(* ===== verification/FlipGate.v ===== *)
(** * The flip barrier ([internal/flipgate/gate.go])

    A commit of a new snapshot waits until the clients that hold the old
    anchor had time to fetch its indexes: phase A waits for natural quiet, then
    the flip takes the process-wide hold token, and phase B holds new anchor
    requests until it commits.  Entries, holds, waiters and tokens are shared
    by pointer in the code, so they have addresses here; a step is one section
    under the gate's mutex, at a clock that never goes back - a round of phase A's
    loop and [acquire]'s first section are two steps, and so are a round of phase
    B's loop that finds the bound passed and [expireHold].  Times are in
    nanoseconds; [None] is Go's zero time. *)
From S2P Require Import Prelude Maps.
Local Open Scope Z_scope.

(** ** Constants *)

Definition Second : Z := 1000000000.
Definition MinQuiet : Z := Second.
Definition MaxQuiet : Z := 15 * Second.
Definition PhaseAMax : Z := 60 * Second.
Definition TokenWaitMax : Z := 60 * Second.
Definition HoldMax : Z := 20 * Second.
Definition CommitMargin : Z := 5 * Second.
Definition AnchorTimeout : Z := 30 * Second.
Definition MaxWaiters : Z := 256.

(** ** State *)

Record entry := {
  inflight : gmap N Z;          (* serves in flight, with their start *)
  lastDone : option Z;
  e_hold : option N;
  e_flips : Z;
  lastUse : Z }.

Record hold := {
  h_e : N; h_start : Z; h_end : option Z; h_waiting : Z; h_heldTotal : Z; h_expired : bool }.

Record tokenWaiter := { w_e : N; w_hold : option N }.

Inductive Outcome :=
| OutcomeDisabled | OutcomeHeld | OutcomeHoldExpired | OutcomeHoldSkipped | OutcomeAborted
| OutcomeQuietCutShort.

(** A call of [AnchorStart] and its serve. *)
Inductive anchor :=
| AWaiting (e h : N) (joined : Z)
| AServing (e : N) (start : Z)
| ADone.

(** A call of [Flip]: phase A, past its loop, waiting for the token, given up on it,
    phase B, found its bound passed, past phase B's loop, running the commit, past
    the hold's end, done. *)
Inductive flip :=
| FPhaseA (e : N) (start : Z)
| FPassed (e : N)
| FAsked (e : N) (asked : Z)
| FUnheld (e : N)
| FHolding (e h : N)
| FExpiring (e h : N)
| FReady (e h : N) (o : Outcome)
| FCommitting (e : N) (h : option N) (o : Outcome)
| FLeaving (e : N) (o : Outcome)
| FEnded (o : Outcome).

Record Gate := {
  quiet : Z;
  entries : gmap string N;
  e_heap : gmap N entry;
  holds : gmap N hold;
  waiters : gmap N tokenWaiter;
  holder : option N;
  queue : list N;
  lastEnd : option Z;
  lastEndBy : option N;
  prevEnd : option Z;
  lastSweep : option Z;
  closed : bool;
  anchors : gmap N anchor;
  flips : gmap N flip;
  fresh : N;
  clock : Z }.

(** [New] accepts a quiet period of zero or within its bounds. *)
Definition quiet_ok (q : Z) : bool := (q =? 0) || (MinQuiet <=? q) && (q <=? MaxQuiet).

Definition New (q now : Z) : option Gate :=
  if quiet_ok q then
    Some {| quiet := q; entries := ∅; e_heap := ∅; holds := ∅; waiters := ∅; holder := None;
            queue := []; lastEnd := None; lastEndBy := None; prevEnd := None; lastSweep := None;
            closed := false; anchors := ∅; flips := ∅; fresh := 0; clock := now |}
  else None.

Definition Enabled (g : Gate) : bool := 0 <? quiet g.

(** ** Record updates *)

Section updates.
Implicit Types g : Gate.

Definition set_entries m g :=
  {| quiet := quiet g; entries := m; e_heap := e_heap g; holds := holds g; waiters := waiters g;
     holder := holder g; queue := queue g; lastEnd := lastEnd g; lastEndBy := lastEndBy g;
     prevEnd := prevEnd g; lastSweep := lastSweep g; closed := closed g; anchors := anchors g;
     flips := flips g; fresh := fresh g; clock := clock g |}.
Definition upd_e (e : N) (f : entry → entry) g :=
  {| quiet := quiet g; entries := entries g; e_heap := alter f e (e_heap g); holds := holds g;
     waiters := waiters g; holder := holder g; queue := queue g; lastEnd := lastEnd g;
     lastEndBy := lastEndBy g; prevEnd := prevEnd g; lastSweep := lastSweep g;
     closed := closed g; anchors := anchors g; flips := flips g; fresh := fresh g;
     clock := clock g |}.
Definition new_e (key : string) (x : entry) g :=
  {| quiet := quiet g; entries := <[key := fresh g]> (entries g);
     e_heap := <[fresh g := x]> (e_heap g); holds := holds g; waiters := waiters g;
     holder := holder g; queue := queue g; lastEnd := lastEnd g; lastEndBy := lastEndBy g;
     prevEnd := prevEnd g; lastSweep := lastSweep g; closed := closed g; anchors := anchors g;
     flips := flips g; fresh := N.succ (fresh g); clock := clock g |}.
Definition upd_h (h : N) (f : hold → hold) g :=
  {| quiet := quiet g; entries := entries g; e_heap := e_heap g; holds := alter f h (holds g);
     waiters := waiters g; holder := holder g; queue := queue g; lastEnd := lastEnd g;
     lastEndBy := lastEndBy g; prevEnd := prevEnd g; lastSweep := lastSweep g;
     closed := closed g; anchors := anchors g; flips := flips g; fresh := fresh g;
     clock := clock g |}.
Definition new_h (x : hold) g :=
  {| quiet := quiet g; entries := entries g; e_heap := e_heap g;
     holds := <[fresh g := x]> (holds g); waiters := waiters g; holder := Some (fresh g);
     queue := queue g; lastEnd := lastEnd g; lastEndBy := lastEndBy g; prevEnd := prevEnd g;
     lastSweep := lastSweep g; closed := closed g; anchors := anchors g; flips := flips g;
     fresh := N.succ (fresh g); clock := clock g |}.
Definition set_waiters (m : gmap N tokenWaiter) (q : list N) g :=
  {| quiet := quiet g; entries := entries g; e_heap := e_heap g; holds := holds g;
     waiters := m; holder := holder g; queue := q; lastEnd := lastEnd g;
     lastEndBy := lastEndBy g; prevEnd := prevEnd g; lastSweep := lastSweep g;
     closed := closed g; anchors := anchors g; flips := flips g; fresh := fresh g;
     clock := clock g |}.
Definition set_holder (h : option N) g :=
  {| quiet := quiet g; entries := entries g; e_heap := e_heap g; holds := holds g;
     waiters := waiters g; holder := h; queue := queue g; lastEnd := lastEnd g;
     lastEndBy := lastEndBy g; prevEnd := prevEnd g; lastSweep := lastSweep g;
     closed := closed g; anchors := anchors g; flips := flips g; fresh := fresh g;
     clock := clock g |}.
Definition set_ends (l : option Z) (by_ : option N) (p : option Z) g :=
  {| quiet := quiet g; entries := entries g; e_heap := e_heap g; holds := holds g;
     waiters := waiters g; holder := holder g; queue := queue g; lastEnd := l;
     lastEndBy := by_; prevEnd := p; lastSweep := lastSweep g; closed := closed g;
     anchors := anchors g; flips := flips g; fresh := fresh g; clock := clock g |}.
Definition set_sweep (t : Z) g :=
  {| quiet := quiet g; entries := entries g; e_heap := e_heap g; holds := holds g;
     waiters := waiters g; holder := holder g; queue := queue g; lastEnd := lastEnd g;
     lastEndBy := lastEndBy g; prevEnd := prevEnd g; lastSweep := Some t; closed := closed g;
     anchors := anchors g; flips := flips g; fresh := fresh g; clock := clock g |}.
Definition set_closed g :=
  {| quiet := quiet g; entries := entries g; e_heap := e_heap g; holds := holds g;
     waiters := waiters g; holder := holder g; queue := queue g; lastEnd := lastEnd g;
     lastEndBy := lastEndBy g; prevEnd := prevEnd g; lastSweep := lastSweep g; closed := true;
     anchors := anchors g; flips := flips g; fresh := fresh g; clock := clock g |}.
Definition set_anchor (a : N) (x : anchor) g :=
  {| quiet := quiet g; entries := entries g; e_heap := e_heap g; holds := holds g;
     waiters := waiters g; holder := holder g; queue := queue g; lastEnd := lastEnd g;
     lastEndBy := lastEndBy g; prevEnd := prevEnd g; lastSweep := lastSweep g;
     closed := closed g; anchors := <[a := x]> (anchors g); flips := flips g; fresh := fresh g;
     clock := clock g |}.
Definition set_flip (f : N) (x : flip) g :=
  {| quiet := quiet g; entries := entries g; e_heap := e_heap g; holds := holds g;
     waiters := waiters g; holder := holder g; queue := queue g; lastEnd := lastEnd g;
     lastEndBy := lastEndBy g; prevEnd := prevEnd g; lastSweep := lastSweep g;
     closed := closed g; anchors := anchors g; flips := <[f := x]> (flips g); fresh := fresh g;
     clock := clock g |}.
Definition tick (now : Z) g :=
  {| quiet := quiet g; entries := entries g; e_heap := e_heap g; holds := holds g;
     waiters := waiters g; holder := holder g; queue := queue g; lastEnd := lastEnd g;
     lastEndBy := lastEndBy g; prevEnd := prevEnd g; lastSweep := lastSweep g;
     closed := closed g; anchors := anchors g; flips := flips g; fresh := fresh g;
     clock := now |}.
End updates.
###
__Exercise objective__
Every line that holds the word "then" should be copied from the records above.

__Reply to the exercise__
    anchor had time to fetch its indexes: phase A waits for natural quiet, then
  if quiet_ok q then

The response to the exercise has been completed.